コロナショックの影響で世界的に株式市場が乱高下する中、ネット証券各社の口座開設数、投資信託の販売額などが高い水準で推移している。一定の金融リテラシーを有し、商品の選択や投資タイミングを自ら判断したいという個人投資家にとって、ネット証券が欠かせない存在になっていることの証左と言ってもいいだろう。

着実に増えてきた「長期で投資する現役世代」

一方、そのネット証券が先鞭をつける形で、投資信託の販売手数料の無料化も広まっている。投資家のコストに向けられる目もさらに厳しくなっているだけに、それはもはや不可逆な潮流であるのは間違いない。

その背景には、「投資家層の変化がある」と指摘するのは、野村総合研究所の金融イノベーション研究部上級研究員である金子久氏だ。

金子 久 氏

事実、日本証券業協会の調査を基に、同社が2012年と2018年の投信保有者の割合を比較してみたところ、特に20~30代の男性、40~50代の女性で大きく増加していることが分かったという。

しかも、年収や保有金融資産でさらに詳しく見ると、年収300~500万円未満で株式または投信の保有者の割合が増えている半面、年収500万円以上ではほぼ横ばい。同じく金融資産50万円未満では増加しているのに対し、それ以上の層では顕著な増加は確認されなかった。「ある程度の資産を保有するシニア世代」に加え、「資産形成のために長期で投資する現役世代」が増えてきているのは明らかだ。
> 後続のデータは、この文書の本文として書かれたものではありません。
(* ===== verification/Protocol.v ===== *)
(** * Protocol negotiation and TLS (src/src/protocol.rs)

    ALPN identifiers, and the construction of TLS configurations from files. File
    access, PEM parsing and rustls are an interface. *)

From Stdlib Require Import Ascii String.
From stdpp Require Import prelude strings.
From S2P Require Import Prelude Errors.
Open Scope string_scope.
Open Scope Z_scope.

Inductive HttpProtocol : Type := Http1 | Http2 | Auto.

#[export] Instance HttpProtocol_eq_dec : EqDecision HttpProtocol.
Proof. solve_decision. Defined.

Definition http_protocol_default : HttpProtocol := Http2.

Definition alpn_protocols (p : HttpProtocol) : list string :=
  match p with
  | Http1 => ["http/1.1"]
  | Http2 => ["h2"]
  | Auto => ["h2"; "http/1.1"]
  end.

Definition from_alpn (alpn : option string) : HttpProtocol :=
  match alpn with
  | Some p => if String.eqb p "h2" then Http2 else if String.eqb p "http/1.1" then Http1 else Http1
  | None => Http1
  end.

(** The items of a PEM file, as rustls-pemfile reads them. *)
Inductive PemItem (Cert Key : Type) : Type :=
| X509 (c : Cert)
| Pkcs1Key (k : Key)
| Pkcs8Key (k : Key)
| Sec1Key (k : Key)
| OtherItem.
Arguments X509 {Cert Key}.
Arguments Pkcs1Key {Cert Key}.
Arguments Pkcs8Key {Cert Key}.
Arguments Sec1Key {Cert Key}.
Arguments OtherItem {Cert Key}.

(** Files and rustls: [open] a file and iterate over its items, each of which may
    fail to parse; build a server or a client configuration, or fail. *)
Class TlsLib `{FE : ForeignErrors} : Type := {
  Certificate : Type;
  PrivateKey : Type;
  pem_certs : string -> result (list (option Certificate)) IoError;
  pem_items : string -> result (list (option (PemItem Certificate PrivateKey))) IoError;
  ServerConfig : Type;
  single_cert_config : list Certificate -> PrivateKey -> result ServerConfig string;
  set_alpn : list string -> ServerConfig -> ServerConfig;
  ClientConfig : Type;
  client_auth_config : list Certificate -> PrivateKey -> result ClientConfig string;
  no_client_auth : ClientConfig
}.

Record TlsConfig : Type := mkTlsConfig {
  cert_path : string;
  key_path : string;
  protocol : HttpProtocol
}.

Definition tls_config_new (cert key : string) : TlsConfig :=
  {| cert_path := cert; key_path := key; protocol := Auto |}.

Definition with_protocol (p : HttpProtocol) (c : TlsConfig) : TlsConfig :=
  mkTlsConfig (cert_path c) (key_path c) p.

Record ClientTlsConfig : Type := mkClientTlsConfig {
  verify_server : bool;
  client_cert : option string;
  client_key : option string
}.

Definition client_tls_config_default : ClientTlsConfig :=
  {| verify_server := true; client_cert := None; client_key := None |}.

Definition client_tls_config_new : ClientTlsConfig := client_tls_config_default.

Definition danger_accept_invalid_certs (c : ClientTlsConfig) : ClientTlsConfig :=
  mkClientTlsConfig false (client_cert c) (client_key c).

Definition with_client_cert (cert_path key_path : string) (c : ClientTlsConfig) : ClientTlsConfig :=
  mkClientTlsConfig (verify_server c) (Some cert_path) (Some key_path).

Section Tls.
Context {FE : ForeignErrors} {TL : TlsLib}.
Open Scope mesh_scope.

Definition load_certs (path : string) : proxy_result (list Certificate) :=
  let? items := map_err (fun e => TlsConfigError ("failed to open cert file: " +:+ io_to_string e)) (pem_certs path) in
  let certs := omap id items in
  match certs with
  | [] => Err (TlsConfigError "no certificates found in file")
  | _ => Ok certs
  end.

Definition key_of (i : PemItem Certificate PrivateKey) : option PrivateKey :=
  match i with
  | Pkcs1Key k => Some k
  | Pkcs8Key k => Some k
  | Sec1Key k => Some k
  | _ => None
  end.

Definition load_private_key (path : string) : proxy_result PrivateKey :=
  let? items := map_err (fun e => TlsConfigError ("failed to open key file: " +:+ io_to_string e)) (pem_items path) in
  let keys := omap (fun item => item ≫= key_of) items in
  match keys with
  | k :: _ => Ok k
  | [] => Err (TlsConfigError "no private key found in file")
  end.

Definition build_acceptor (c : TlsConfig) : proxy_result ServerConfig :=
  let? certs := load_certs (cert_path c) in
  let? key := load_private_key (key_path c) in
  let? config := map_err (fun e => TlsConfigError ("failed to configure TLS: " +:+ e)) (single_cert_config certs key) in
  Ok (set_alpn (alpn_protocols (protocol c)) config).

Definition build_client_config (c : ClientTlsConfig) : proxy_result ClientConfig :=
  match client_cert c, client_key c with
  | Some cert_path, Some key_path =>
      let? certs := load_certs cert_path in
      let? key := load_private_key key_path in
      map_err (fun e => TlsConfigError ("failed to configure client auth: " +:+ e)) (client_auth_config certs key)
  | _, _ => Ok no_client_auth
  end.

End Tls.

(** ** Properties *)

(** C39. What ALPN settles is what is served. The preferred identifier of a
    configuration reads back as the configured protocol (HTTP/2 for automatic). Of
    the identifiers a configuration advertises, the peers can settle on HTTP/2
    exactly when it is "h2": a connection configured for HTTP/1.1 is never served as
    HTTP/2, one configured for HTTP/2 that settles on an identifier always is, no
    identifier at all means HTTP/1.1, and "automatic" is never served. *)
Theorem alpn_sound p negotiated :
  (forall a, negotiated = Some a -> a ∈ alpn_protocols p) ->
  from_alpn (head (alpn_protocols p)) = (if decide (p = Auto) then Http2 else p) /\
  (from_alpn negotiated = Http2 <-> negotiated = Some "h2") /\
  (from_alpn negotiated = Http1 <-> negotiated = Some "http/1.1" \/ negotiated = None) /\
  (p = Http1 -> from_alpn negotiated = Http1) /\
  (p = Http2 -> negotiated <> None -> from_alpn negotiated = Http2).
Proof.
  intros Hneg. destruct negotiated as [a|]; [specialize (Hneg a eq_refl)|].
  - destruct p; simpl in Hneg; rewrite ?elem_of_cons, elem_of_nil in Hneg;
      destruct_or?; subst; try done; split_and!; try done; naive_solver.
  - destruct p; split_and!; naive_solver.
Qed.

Lemma alpn_sound_witness :
  from_alpn (Some "h2") = Http2 <-> Some "h2" = Some "h2".
Proof.
  refine (proj1 (proj2 (alpn_sound Auto (Some "h2") _))).
  intros a H. injection H as <-. simpl. left.
Defined.

(** The acceptor uses the certificates of the file that parse, in order, and
    the first private key of the key file, of whichever format comes first (a PKCS#1
    key before a PKCS#8 key wins); it advertises the configured protocols. A client
    configuration needs both a certificate and a key to authenticate, and never
    reads [verify_server]. *)
Theorem acceptor_spec `{TL : TlsLib} c cc items citems k rest certs :
  pem_certs (cert_path c) = Ok citems -> omap id citems = certs -> certs <> [] ->
  pem_items (key_path c) = Ok items -> omap (fun i => i ≫= key_of) items = k :: rest ->
  build_acceptor c = match single_cert_config certs k with
                     | Ok config => Ok (set_alpn (alpn_protocols (protocol c)) config)
                     | Err e => Err (TlsConfigError ("failed to configure TLS: " +:+ e))
                     end /\
  build_client_config (danger_accept_invalid_certs cc) = build_client_config cc /\
  (client_key cc = None -> build_client_config cc = Ok no_client_auth).
Proof.
  intros Hc Hcs Hne Hk Hks. split; [|split; [done|]].
  - unfold build_acceptor, load_certs, load_private_key. rewrite Hc, Hk. cbn [map_err result_bind].
    rewrite Hcs, Hks. destruct certs; [done|]. cbn [result_bind]. by destruct (single_cert_config _ k).
  - intros Hn. unfold build_client_config. rewrite Hn. by destruct (client_cert cc).
Qed.

(** Files as given lists; configurations remember what they were built from. *)
Definition toy_tls : @TlsLib string_errors := {|
  Certificate := string;
  PrivateKey := string;
  pem_certs p := @Ok _ (@IoError string_errors) [Some p; None];
  pem_items p := @Ok _ (@IoError string_errors) [None; Some (Pkcs1Key "rsa"); Some (Pkcs8Key "p8")];
  ServerConfig := list string * string * list string;
  single_cert_config cs k := Ok (cs, k, []);
  set_alpn ps c := (c.1, ps);
  ClientConfig := option string;
  client_auth_config cs k := Ok (Some k);
  no_client_auth := None
|}.

Lemma acceptor_spec_witness :
  @build_acceptor string_errors toy_tls (tls_config_new "cert.pem" "key.pem") =
    Ok (["cert.pem"], "rsa", ["h2"; "http/1.1"]).
Proof.
  refine (proj1 (@acceptor_spec string_errors toy_tls (tls_config_new "cert.pem" "key.pem")
    client_tls_config_default [None; Some (Pkcs1Key "rsa"); Some (Pkcs8Key "p8")] [Some "cert.pem"; None]
    "rsa" ["p8"] ["cert.pem"] _ _ _ _ _)).
  - reflexivity.
  - reflexivity.
  - discriminate.
  - reflexivity.
  - reflexivity.
Defined.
「これまで投信を購入していたのは、価格が上がりそうなタイミングで買い、実際に上がったら売るという層が大半でした。そのタイミングを紹介するのが証券会社や銀行など金融商品の販売会社の付加価値であり、投資家にしてもそれに対して手数料を払うのは当然だった。しかし、タイミングを求めない長期投資家にとっては、販売手数料という仕組みは合理的ではありません。そうした投資家層の変化に合わせて、販売会社もビジネスモデルを変えようとしているのが、今まさに資産運用業界で起こっていることでしょう」(金子氏)。

象徴とも言えるのが、販売時に手数料を取るのではなく、顧客の運用資産残高に応じて一定の料率の報酬を受け取る、フィーベース・モデルと呼ばれる手数料体系だ。米国などではすでに浸透しているモデルで、日本でも一部の金融機関で導入されつつある。

つまり、「新しい投資家」が求めているのは長期で資産を増やすことであり、そのためのアドバイスであれば十分に付加価値となり得る。その対価を自らの資産残高に応じて支払うことにも、合理性があるというわけだ。

しかも、フィーベース・モデルでは顧客の資産が増えれば販売会社のフィーも増えるため、顧客と販売会社とが同じ方向を向けるというメリットもある。それに対して販売手数料の場合は、顧客の資産残高ではなく、売買の回数が増えれば手数料が増えるわけで、利益相反の関係になりやすいのは否めない。